START RECORD SET

Lemma replacementStep_lookup (replacements : gmap string string) (line old new : string) :
  replacementStep replacements line !! old = Some new ->
  replacements !! old = Some new \/
  (old <> "" /\ new <> "" /\ exists rest, parseCsvLine line = old :: new :: rest).
Proof.
  unfold replacementStep.
  pose proof (parseCsvLine_trimmed line) as Htrim.
  destruct (parseCsvLine line) as [|v0 [|v1 rest]]; [by left | by left |].
  change (2 <=? length (v0 :: v1 :: rest)) with true. cbn [lookup list_lookup].
  cbv iota beta zeta.
  rewrite (Htrim v0), (Htrim v1) by set_solver.
  destruct (String.eqb_spec v0 ""); [by left|].
  destruct (String.eqb_spec v1 ""); [by left|]. cbn [negb andb].
  rewrite lookup_insert. case_decide as Heq; [|by left].
  intros [= <-]. subst old. right. eauto.
Qed.

Lemma replacementStep_size (replacements : gmap string string) (line : string) :
  size (replacementStep replacements line) <= S (size replacements).
Proof.
  unfold replacementStep.
  destruct (2 <=? _); [|lia].
  destruct (_ !! 0); [|lia]. destruct (_ !! 1); [|lia].
  destruct (_ && _); [|lia].
  rewrite map_size_insert. destruct (replacements !! _); unfold id; lia.
Qed.

Lemma replacementLoop_lookup (rows : list string) :
  forall (replacements : gmap string string) (old new : string),
    fold_left replacementStep rows replacements !! old = Some new ->
    replacements !! old = Some new \/
    (old <> "" /\ new <> "" /\
     exists line rest, line ∈ rows /\ parseCsvLine line = old :: new :: rest).
Proof.
  induction rows as [|line rows IH]; intros replacements old new; cbn [fold_left].
  - by left.
  - intros Hfound. apply IH in Hfound as [Hstep|(? & ? & l & rest & Hl & Hrow)].
    + apply replacementStep_lookup in Hstep as [?|(? & ? & rest & Hrow)]; [by left|].
      right. split; [done|]. split; [done|]. exists line, rest. set_solver.
    + right. split; [done|]. split; [done|]. exists l, rest. set_solver.
Qed.
(** A [Showing] session answered on the normal branch and one answered on the
    branch without start time. *)
Lemma C10_markAnswered_frame_witness :
  start_time (session_of (script (mkInput (Some IAnswered) 103.5 0)
     (mkSession (Some 100%float) true (Some "chart2") false None))) = Some 100%float /\
  start_time (session_of (script (mkInput (Some IAnswered) 103.5 0)
     (mkSession None true (Some "chart2") false None))) = None.
Proof.
  split.
  - apply (C10_markAnswered_frame (mkInput (Some IAnswered) 103.5 0)
             (mkSession (Some 100%float) true (Some "chart2") false None));
      [repeat split | reflexivity].
  - apply (C10_markAnswered_frame (mkInput (Some IAnswered) 103.5 0)
             (mkSession None true (Some "chart2") false None));
      [repeat split | reflexivity].
Defined.

(** * Further properties of the script *)

Arguments random_choice : simpl never.

Lemma markAnswered_keeps_chart (i : Input) (s : Session) :
  start_time (session_of (markAnswered i s)) = start_time s /\
  selected_chart (session_of (markAnswered i s)) = selected_chart s /\
  chart_displayed (session_of (markAnswered i s)) = chart_displayed s.
Proof.
  destruct s as [[t|] cd sc an el]; unfold_script; cbn; repeat case_step; auto.
Qed.

(** [script] never ends with a rerun left pending or with an exception of a
    handler: the pass that [st.rerun()] starts never calls [st.rerun()] again
    and line 137 never subtracts [None]. *)
Lemma script_completes (i : Input) (s : Session) :
  exists s' ui, script i s = Normal tt s' ui.
Proof.
  destruct i as [[[| |]|] t d], s as [[st|] cd sc an [e|]];
    unfold_script; cbn; destruct cd, an; cbn; repeat case_step; eauto.
Qed.

(** X2: a press changes the session only in the state that draws its button:
    "Show a chart" only when no chart is displayed, "I answered your question"
    only in a [Showing] session, "Go Back" only in an [Answered] session. *)
Theorem press_effective_only_in_its_state (i : Input) (s : Session) :
  session_of (script i s) <> s ->
  (click i = Some ShowChart /\ Idle s) \/
  (click i = Some IAnswered /\ Showing s) \/
  (click i = Some GoBack /\ Answered s).
Proof.
  rewrite script_session. unfold Idle, Showing, Answered.
  destruct (click i) as [[| |]|]; destruct (chart_displayed s);
    destruct (truthy_str (selected_chart s)); destruct (answered s);
    cbn [andb negb]; intros H; try (now contradiction H); auto 10.
Qed.

Lemma press_effective_only_in_its_state_witness :
  (click (mkInput (Some ShowChart) 100 0) = Some ShowChart /\ Idle default_session) \/
  (click (mkInput (Some ShowChart) 100 0) = Some IAnswered /\ Showing default_session) \/
  (click (mkInput (Some ShowChart) 100 0) = Some GoBack /\ Answered default_session).
Proof.
  apply (press_effective_only_in_its_state (mkInput (Some ShowChart) 100 0) default_session).
  vm_compute. discriminate.
Defined.
(** X7.  The outcomes of [decodeTkMD]: the length error for an input
    shorter than 2 or longer than 8 bytes; otherwise, with the alphabet of
    the base at hand, the unknown-symbol error naming the first byte that
    is not in the alphabet; otherwise a string of decimal digits, at least
    one byte longer than the input. *)
Theorem decodeTkMD_outcomes (ap : AlphabetProvider) (t : list ascii) :
  (len t < 2 ∨ 8 < len t → decodeTkMD t ap = Err (TkMDLen (len t)))
  ∧ (∀ b alpha, 2 ≤ len t ≤ 8 →
       encodingBaseToSaveOneChar (len t + 1) = Ok b →
       GetAlphabetForBase ap b = Ok alpha →
       (∀ pre c post, t = pre ++ c :: post → Forall (λ x, x ∈ alpha) pre → c ∉ alpha →
          decodeTkMD t ap = Err (UnknownSymbol c))
       ∧ (Forall (λ x, x ∈ alpha) t →
          ∃ d, decodeTkMD t ap = Ok d
               ∧ Forall (λ x, is_digit x = true) d
               ∧ len t + 1 ≤ len d)).
Proof.
  unfold decodeTkMD. split.
  - intros H.
    destruct (Z.ltb_spec (len t) 2); [done|]. destruct (Z.gtb_spec (len t) 8); [done|]. lia.
  - intros b alpha Hlen Hbase Hget.
    destruct (Z.ltb_spec (len t) 2); [lia|]. destruct (Z.gtb_spec (len t) 8); [lia|].
    cbn [orb]. rewrite Hbase, Hget. split.
    + intros pre c post -> Hpre Hc.
      rewrite decodeTkMD_loop_unknown; [done| |].
      * eapply Forall_impl; [|exact Hpre]. intros x Hx. by apply alphaMap_of_is_Some.
      * apply eq_None_not_Some. by rewrite alphaMap_of_is_Some.
    + intros Hall.
      destruct (decodeTkMD_loop_total (alphaMap_of alpha) b (len t) t 0 0) as (n & -> & Hn);
        [lia| |].
      { eapply Forall_impl; [|exact Hall]. intros x Hx. by apply alphaMap_of_is_Some. }
      eexists. split; [reflexivity|].
      destruct (pad_Itoa_any n (len t + 1)) as (Hd & _ & Hl); [lia|].
      split; [exact Hd | exact Hl].
Qed.

End CodecEdges.

(** ** Tokens: validation, format, both round trips *)

Module Tokens.
Import Go tkengine tkengine_test Notions FurtherNotions GoFacts Codec Engine CodecEdges.
(** [x % 1 != 0] for a float [x]. The remainder is a NaN when [x] is a NaN
    or an infinity, and a NaN is different from [0]; on a finite [x] the
    remainder is computed exactly and is nonzero when [m * 2^e] has a
    fractional part. *)
Definition float_mod1_ne0 (x : float) : bool :=
  match x with
  | S754_nan | S754_infinity _ => true
  | S754_zero _ => false
  | S754_finite _ m e =>
      if 0 <=? e then false else negb (Z.pos m mod 2 ^ (- e) =? 0)
  end.

(** The integer a float is equal to, if any. *)
Definition float_integral (f : float) : option Z :=
  match f with
  | S754_nan | S754_infinity _ => None
  | S754_zero _ => Some 0
  | S754_finite s m e =>
      if 0 <=? e then Some (signed s m * 2 ^ e)
      else if Z.pos m mod 2 ^ (- e) =? 0 then Some (signed s m / 2 ^ (- e))
      else None
  end.

(** A number used as the key of a dict with int keys: [d.get(3.0)] finds
    the entry of [3], since the two are equal and hash alike. *)
Definition int_key (x : pynum) : option Z :=
  match x with
  | PyInt z => Some z
  | PyFloat f => float_integral f
  end.
(** * Streamlit keepalive scripts: a shallow embedding and its properties

    The repository holds two Node.js scripts that visit a hosted Streamlit
    application and dismiss its wake-up interstitial:

    - the retrying script (221 lines, [Module Retrying]): polling locator,
      readiness race, bounded retries with exponential backoff;
    - [.github/scripts/keepalive.js] ([Module Keepalive]): a single pass over
      the page and its frames.

    Both are written against the puppeteer driver.  The driver is modelled as
    an arbitrary deterministic transition system answering the calls the
    scripts issue, each with a promise or with an exception thrown on the
    spot; the scripts are functions in a state-and-outcome monad whose
    state carries the driver's world, the clock read by [Date.now()], the
    [browser] variable and a trace of what the script did. *)

From Stdlib Require Import ZArith String Ascii List Bool Lia DecimalString.
Import ListNotations.
Open Scope string_scope.
Open Scope Z_scope.

(** ** JavaScript values used by the scripts *)

Module JS.

(** Template-literal rendering of an integer. *)
Definition string_of_Z (z : Z) : string := NilZero.string_of_int (Z.to_int z).

Definition nl : string := String (ascii_of_nat 10) EmptyString.
Definition dquote : string := String (ascii_of_nat 34) EmptyString.

(** [Array.prototype.join]. *)
Definition join (sep : string) (parts : list string) : string :=
  String.concat sep parts.

(** [String.prototype.includes]: [sub] occurs somewhere in [s]. *)
Fixpoint includes (s sub : string) : bool :=
  String.prefix sub s ||
  match s with
  | EmptyString => false
  | String _ rest => includes rest sub
  end.

(** An [Error] object: its [name] and its [message]. *)
Record Error := mkError { name : string; message : string }.

Definition new_Error (msg : string) : Error := mkError "Error" msg.

(** [Error.prototype.toString]. *)
Definition Error_toString (e : Error) : string :=
  if (name e =? EmptyString)%string then message e
  else if (message e =? EmptyString)%string then name e
  else name e ++ ": " ++ message e.

(** Truthiness of a string (the empty string is falsy). *)
Definition truthy_string (s : string) : bool := negb (s =? EmptyString)%string.

(** Truthiness of an environment variable: unset or empty is falsy. *)
Definition truthy (o : option string) : bool :=
  match o with
  | Some s => truthy_string s
  | None => false
  end.

(** [o || dflt] on a possibly unset string. *)
Definition or_else (o : option string) (dflt : string) : string :=
  match o with
  | Some s => if truthy_string s then s else dflt
  | None => dflt
  end.

End JS.
Import JS.

(** ** The driver surface *)

Record Frame := mkFrame { frame_id : nat; frame_url : string }.

(** A browsing context: the page itself or one of its frames. *)
Inductive Ctx :=
| CtxPage
| CtxFrame (f : Frame).

(** Element handles are opaque to the scripts. *)
Definition ElementHandle := nat.

(** Only the nullness of a bounding box is inspected. *)
Record Box := mkBox { box_x : Z; box_y : Z; box_width : Z; box_height : Z }.

Record Response := mkResponse { status : Z; statusText : string }.

(** The calls the scripts issue to puppeteer and to [fs], with the arguments
    the scripts choose; options that are constants of the call site and that
    only the driver reads ([headless], [waitUntil], the scroll alignment) are
    left out. *)
Inductive Call :=
| Launch
| NewPage
| SetUserAgent (ua : string)
| SetViewport (width height : Z)
| Goto (url : option string) (timeout : Z)
| Frames
| Query (ctx : Ctx) (selector : string)
| ScrollIntoView (el : ElementHandle)
| BoundingBox (el : ElementHandle)
| IsIntersectingViewport (el : ElementHandle)
| Click (el : ElementHandle) (delay : Z)
| WaitForFunction (ctx : Ctx) (selector : string) (timeout : Z)
| WaitForNavigation (timeout : Z)
| AppendFile (path : string) (text : string)
| Close.

(** What each call resolves to. *)
Definition Res (c : Call) : Type :=
  match c with
  | Goto _ _ => option Response
  | Frames => list Frame
  | Query _ _ => option ElementHandle
  | BoundingBox _ => option Box
  | IsIntersectingViewport _ => bool
  | _ => unit
  end.

Inductive Settled (A : Type) :=
| Resolved (a : A)
| Rejected (e : Error).
Arguments Resolved {A} a.
Arguments Rejected {A} e.

(** A promise, seen from the instant it is created: how long it takes to
    settle, and how it settles. *)
Record Promise (A : Type) := mkPromise { took : N; settled : Settled A }.
Arguments mkPromise {A} took settled.
Arguments took {A} p.
Arguments settled {A} p.

(** What a driver call gives its caller at once: the promise, or an
    exception thrown before any promise exists. *)
Inductive Reply (A : Type) :=
| Returns (p : Promise A)
| Throws (e : Error).
Arguments Returns {A} p.
Arguments Throws {A} e.

(** How a call ends for a caller that awaits it on the spot: for such a
    caller a call that throws is a call whose promise is rejected. *)
Definition ending {A} (r : Reply A) : Settled A :=
  match r with
  | Returns p => settled p
  | Throws e => Rejected e
  end.

(** ** What a run leaves behind *)

Inductive Level := LLog | LWarn | LError.

(** The call sites of [sleep]; the site is recorded, it changes nothing. *)
Inductive SleepSite :=
| PageLoadGrace
| PollInterval
| ClickSettle
| ReadyGrace
| RetryBackoff.

(** What the locator saw in one context. *)
Inductive Probe :=
| NoMatch
| Match (el : ElementHandle) (box : option Box) (inViewport : bool).

(** How one pass of the attempt loop ended before the loop decides. *)
Inductive AttemptOutcome :=
| NoControlFound
| ClickedAndConfirmedGone (label : string)
| ClickedButStillPresent (label : string).

(** What a trace is made of: console output, sleeps, driver calls with the way
    they end (a call that throws before it returns a promise is recorded as
    rejected with the error thrown), and three records of program points that issue no
    call: what the locator saw in a context (after line 114, or line 107 when
    the query finds nothing), the assignment of [clicked] (line 120), and the
    end of an attempt once [buttonStillThere] is known (line 137 or 187). *)
Inductive Event :=
| EvConsole (lvl : Level) (msg : string) (obj : option Error)
| EvSleep (site : SleepSite) (ms : Z)
| EvCall (c : Call) (s : Settled (Res c))
| EvProbe (ctx : Ctx) (label : string) (p : Probe)
| EvClicked (label : string) (ctx : Ctx)
| EvAttempt (attempt : Z) (o : AttemptOutcome).

(** How a computation ends. [Exit] is [process.exit]: the process stops there,
    so no [catch] handler and no [finally] clause of any caller runs. [Spent]
    marks a loop model that ran out of iterations; the scripts never reach
    it. *)
Inductive Outcome (A : Type) :=
| Val (a : A)
| Throw (e : Error)
| Exit (code : Z)
| Spent.
Arguments Val {A} a.
Arguments Throw {A} e.
Arguments Exit {A} code.
Arguments Spent {A}.

(** The process environment read at start-up. *)
Record Env := mkEnv { STREAMLIT_URL : option string; GITHUB_STEP_SUMMARY : option string }.

(** ** The monad the scripts run in *)

Section Machine.

Context {W : Type}.

(** The driver's world, the clock in milliseconds, the variable [browser]
    of the script, and what happened so far, oldest first. *)
Record State := mkState {
  world : W;
  clock : Z;
  browser : option unit;
  trace : list Event
}.

Definition M (A : Type) : Type := State -> Outcome A * State.

Definition ret {A} (a : A) : M A := fun st => (Val a, st).

Definition bind {A B} (m : M A) (k : A -> M B) : M B :=
  fun st =>
    match m st with
    | (Val a, st') => k a st'
    | (Throw e, st') => (Throw e, st')
    | (Exit c, st') => (Exit c, st')
    | (Spent, st') => (Spent, st')
    end.

Definition throw {A} (e : Error) : M A := fun st => (Throw e, st).
Definition process_exit {A} (code : Z) : M A := fun st => (Exit code, st).
Definition spent {A} : M A := fun st => (Spent, st).

(** Record an event. *)
Definition emit (e : Event) : M unit :=
  fun st => (Val tt, mkState (world st) (clock st) (browser st) (trace st ++ [e])).

(** Let [ms] milliseconds pass; time does not go back. *)
Definition advance (ms : Z) : M unit :=
  fun st => (Val tt, mkState (world st) (clock st + Z.max 0 ms) (browser st) (trace st)).

Definition Date_now : M Z := fun st => (Val (clock st), st).

Definition set_browser (b : option unit) : M unit :=
  fun st => (Val tt, mkState (world st) (clock st) b (trace st)).

Definition get_browser : M (option unit) := fun st => (Val (browser st), st).
(** * Checkout backend: PIX charge creation, provider webhook, tracking reports

    A shallow embedding of the TypeScript sources

      - [src/lib/slimpay.ts]   the Payment Provider client,
      - [src/lib/utmfy.ts]     the Tracking Service client,
      - [src/unnamed/part_000] the charge-creation handler ([PixCreate.POST]),
      - [src/unnamed/part_001] the webhook handler ([SlimpayWebhook.POST]),
      - [src/app/api/pix/status/route.ts] the status query ([PixStatus.GET]),

    followed by the properties of the specification that talk about them.

    Conventions of the embedding.
      - A JS [number] is an IEEE-754 binary64 value: Rocq's primitive [float].
      - A JS string is a [string]; a property that may be absent ([undefined]
        or [null]) is an [option]; a JS object used as a dictionary
        ([trackingParams], [trackProps], [metadata]) is a [gmap string string].
      - The replies of the Payment Provider are parsed JSON that the clients
        cast to an interface without checking it: every property of such a
        reply is an [option], and a body on which a property cannot be read
        ([null]) is told apart.
      - A handler is a computation in the monad [Js]: it reads the outside
        world (environment variables, clock, the replies of the two remote
        services), may throw, and records every HTTP request it issues.
      - [console.log] and friends have no effect on any result and are left
        out. *)

From Stdlib Require Import String Ascii List ZArith Bool Lia.
From Stdlib Require Import Floats.
From stdpp Require Import gmap strings.
Import ListNotations.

END RECORD SET

TASK PROMPT
Your answer should be the lines above, from the line containing "destruct i as" up to and including the line containing "(click (mkInput (Some ShowChart) 100 0) = Some GoBack", reproduced exactly and with nothing else.

OUTPUT FOR THIS TASK
  destruct i as [[[| |]|] t d], s as [[st|] cd sc an [e|]];
    unfold_script; cbn; destruct cd, an; cbn; repeat case_step; eauto.
Qed.

(** X2: a press changes the session only in the state that draws its button:
    "Show a chart" only when no chart is displayed, "I answered your question"
    only in a [Showing] session, "Go Back" only in an [Answered] session. *)
Theorem press_effective_only_in_its_state (i : Input) (s : Session) :
  session_of (script i s) <> s ->
  (click i = Some ShowChart /\ Idle s) \/
  (click i = Some IAnswered /\ Showing s) \/
  (click i = Some GoBack /\ Answered s).
Proof.
  rewrite script_session. unfold Idle, Showing, Answered.
  destruct (click i) as [[| |]|]; destruct (chart_displayed s);
    destruct (truthy_str (selected_chart s)); destruct (answered s);
    cbn [andb negb]; intros H; try (now contradiction H); auto 10.
Qed.

Lemma press_effective_only_in_its_state_witness :
  (click (mkInput (Some ShowChart) 100 0) = Some ShowChart /\ Idle default_session) \/
  (click (mkInput (Some ShowChart) 100 0) = Some IAnswered /\ Showing default_session) \/
  (click (mkInput (Some ShowChart) 100 0) = Some GoBack /\ Answered default_session).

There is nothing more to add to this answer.